If Weller expected any reaction on the wounded's part, she resented it. He stared at her with an expressionlessness that would defy any polygraph. This one's going to be tough, she thought. One not easy to question, since none of his emotions was translucent to his face. Moreover, the inspector had done her homework and was well informed: she already knew, and not through precisely official channels, that even torture hadn't broken that man in the past.

Luckily, she wasn't a torturer.

"Mr. Trent," Weller cleared her throat, "your daughter stated that the night in question, you attempted suicide by throwing yourself through the library window. Is this true?"

"Yes." He replied, without blinking.

(...)

"Oh, what the heck?" Anna put her hands to her cheeks, troubled. "It's disgusting. Dad, I feel terrible, I..."

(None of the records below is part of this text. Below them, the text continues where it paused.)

(** * CRM-Frontend: the client-side state containers and form validation

    A shallow embedding of
    - [src/context/CRMContext.tsx]   (customers / leads cache, dashboard stats),
    - the authentication context      (login, register, logout, storage
      persistence, [apiFetch]),
    - [CustomerModal.tsx] and the lead modal (form validation and submit),
    - the login, customers and customer pages (validation, search, pages,
      filters).

    Conventions.
    - A JavaScript [string] is a [string] of code units below 256.
    - A JavaScript [number] is a [float] (IEEE 754 binary64), through the
      operations of the class [Number] below; what is proved of sums of
      values is proved of [float].
    - A union type of string literals is an enumeration; what it is once
      the types are erased is in [Erased].
    - Array lengths and the per-status counters are integers below 2^32, on
      which [number] arithmetic is exact: they are [nat].
    - React state is a record; a setter is a function on that record and a
      handler is the composition of its setter calls, in program order.
      What a handler reads from its closure (the values of the render that
      created it) is an explicit argument, its [view].
    - [new Date().toISOString()], the API response and [JSON.stringify] are
      inputs of the operation that uses them. *)

From Stdlib Require Import ZArith Strings.Ascii Numbers.Cyclic.Int63.Uint63.
From Stdlib Require Import Floats.PrimFloat Floats.SpecFloat Floats.FloatOps Floats.FloatAxioms.
From stdpp Require Import base strings list gmap fin_maps pretty.


(* ===================================================================== *)
(** * Part I. The model                                                    *)
(* ===================================================================== *)

(** ** JavaScript numbers *)

Class Number (num : Type) := {
  (** an integer literal *)
  num_of_Z : Z → num;
  (** [a + b] *)
  num_add : num → num → num;
  (** the order of [<], [>=]; [None] when the operands are unordered (NaN) *)
  num_compare : num → num → option comparison;
  (** [ToBoolean]: false for [0], [-0] and [NaN] *)
  num_truthy : num → bool;
}.

Section number_ops.
Context `{Number num}.

(** [a < b] *)
Definition num_lt (a b : num) : bool :=
  match num_compare a b with Some Lt => true | _ => false end.

(** [a >= b] *)
Definition num_ge (a b : num) : bool :=
  match num_compare a b with Some Eq | Some Gt => true | _ => false end.

(** [x || 0] *)
Definition or_zero (x : num) : num :=
  if num_truthy x then x else num_of_Z 0.
End number_ops.

(** IEEE 754 binary64. *)
Definition float_of_Z (z : Z) : float :=
  match z with
  | Z0 => 0%float
  | Zpos _ => PrimFloat.of_uint63 (Uint63.of_Z z)
  | Zneg _ => (- PrimFloat.of_uint63 (Uint63.of_Z (- z)))%float
  end.

Definition float_compare (a b : float) : option comparison :=
  match PrimFloat.compare a b with
  | FEq => Some Eq
  | FLt => Some Lt
  | FGt => Some Gt
  | FNotComparable => None
  end.

Definition float_truthy (x : float) : bool :=
  negb (PrimFloat.eqb x 0%float || PrimFloat.is_nan x).

Definition NaN : float := PrimFloat.nan.

#[export] Instance float_number : Number float := {|
  num_of_Z := float_of_Z;
  num_add := PrimFloat.add;
  num_compare := float_compare;
  num_truthy := float_truthy;
|}.

(** ** JavaScript strings *)

(** [WhiteSpace] and [LineTerminator] code units below 256: TAB, LF, VT, FF,
    CR, SP and NBSP. They are what [trim] strips and what [\s] matches. *)
Definition isWhiteSpace (c : ascii) : bool :=
  let n := N_of_ascii c in
  ((9 <=? n) && (n <=? 13) || (n =? 32) || (n =? 160))%N.

(** [s.trimStart()] *)
Fixpoint trimStart (s : string) : string :=
  match s with
  | EmptyString => EmptyString
  | String c s' => if isWhiteSpace c then trimStart s' else s
  end.

(** [s.trimEnd()] *)
Fixpoint trimEnd (s : string) : string :=
  match s with
  | EmptyString => EmptyString
  | String c s' =>
      match trimEnd s' with
      | EmptyString => if isWhiteSpace c then EmptyString else String c EmptyString
      | t => String c t
      end
  end.

(** [s.trim()] *)
Definition trim (s : string) : string := trimEnd (trimStart s).

(** [ToBoolean] of a string: the empty string is the only falsy one. *)
Definition str_truthy (s : string) : bool := negb (bool_decide (s = "")).

(** [String(n)] of a non-negative integer: its decimal digits. *)
Definition String_of_nat (n : nat) : string := pretty n.

(** [s.toLowerCase()] on a string of code units below 256: the letters
    [A]-[Z] and the capital letters of Latin-1 (0xC0-0xDE but the sign 0xD7)
    move up by 32. On such a string the conversion is the map of its
    characters: the rules of Unicode that look at the neighbours of a
    character or change the length (the final sigma, U+0130) are about
    characters from U+0100 on, of which the strings of this model have
    none. *)
Definition toLowerCase_char (c : ascii) : ascii :=
  let n := N_of_ascii c in
  if ((65 <=? n) && (n <=? 90) || (192 <=? n) && (n <=? 222) && negb (n =? 215))%N
  then ascii_of_N (n + 32)
  else c.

Kurtis silenced her by raising his hand with a calm gesture. "On the contrary, there was little else you could say. In fact, it was the only thing you could say. Nothing else makes sense in that context and with the evidence they will find. Nothing but the truth... and the truth is impossible here, Anna."

She sighed again and lowered her head. A lock of golden-brown hair, her mother's hair, hung in front of her face. "You'll be in trouble. Because of me."

"Let me handle the police. Not my first time anyway."

"You have a plan?"

"No plan's needed for this, Anna."

"What are you going to do?"

"Tell the truth, of course."

Anna blinked, surprised. "But, Dad, you just said..."

He waved his hand again, gently. The dropper hooked on him reduced a lot his mobility. "They now have a truth, which you told them. That's the truth I'll follow."

"Dad, they can accuse you of... of..."

"I know."

(...)

Inspector Weller raised her eyebrows. To her liking, the questioner had admitted the truth too quickly - and without being upset in the least. "Is it true, then, that when your daughter tried to stop you, and she grabbed you, you hit her?"

"Yes." He admitted again. And then he added. "It was necessary. I had to let go."

Weller took off her reading glasses and looked up. The man was still unperturbed. "And then, you just jumped out the window."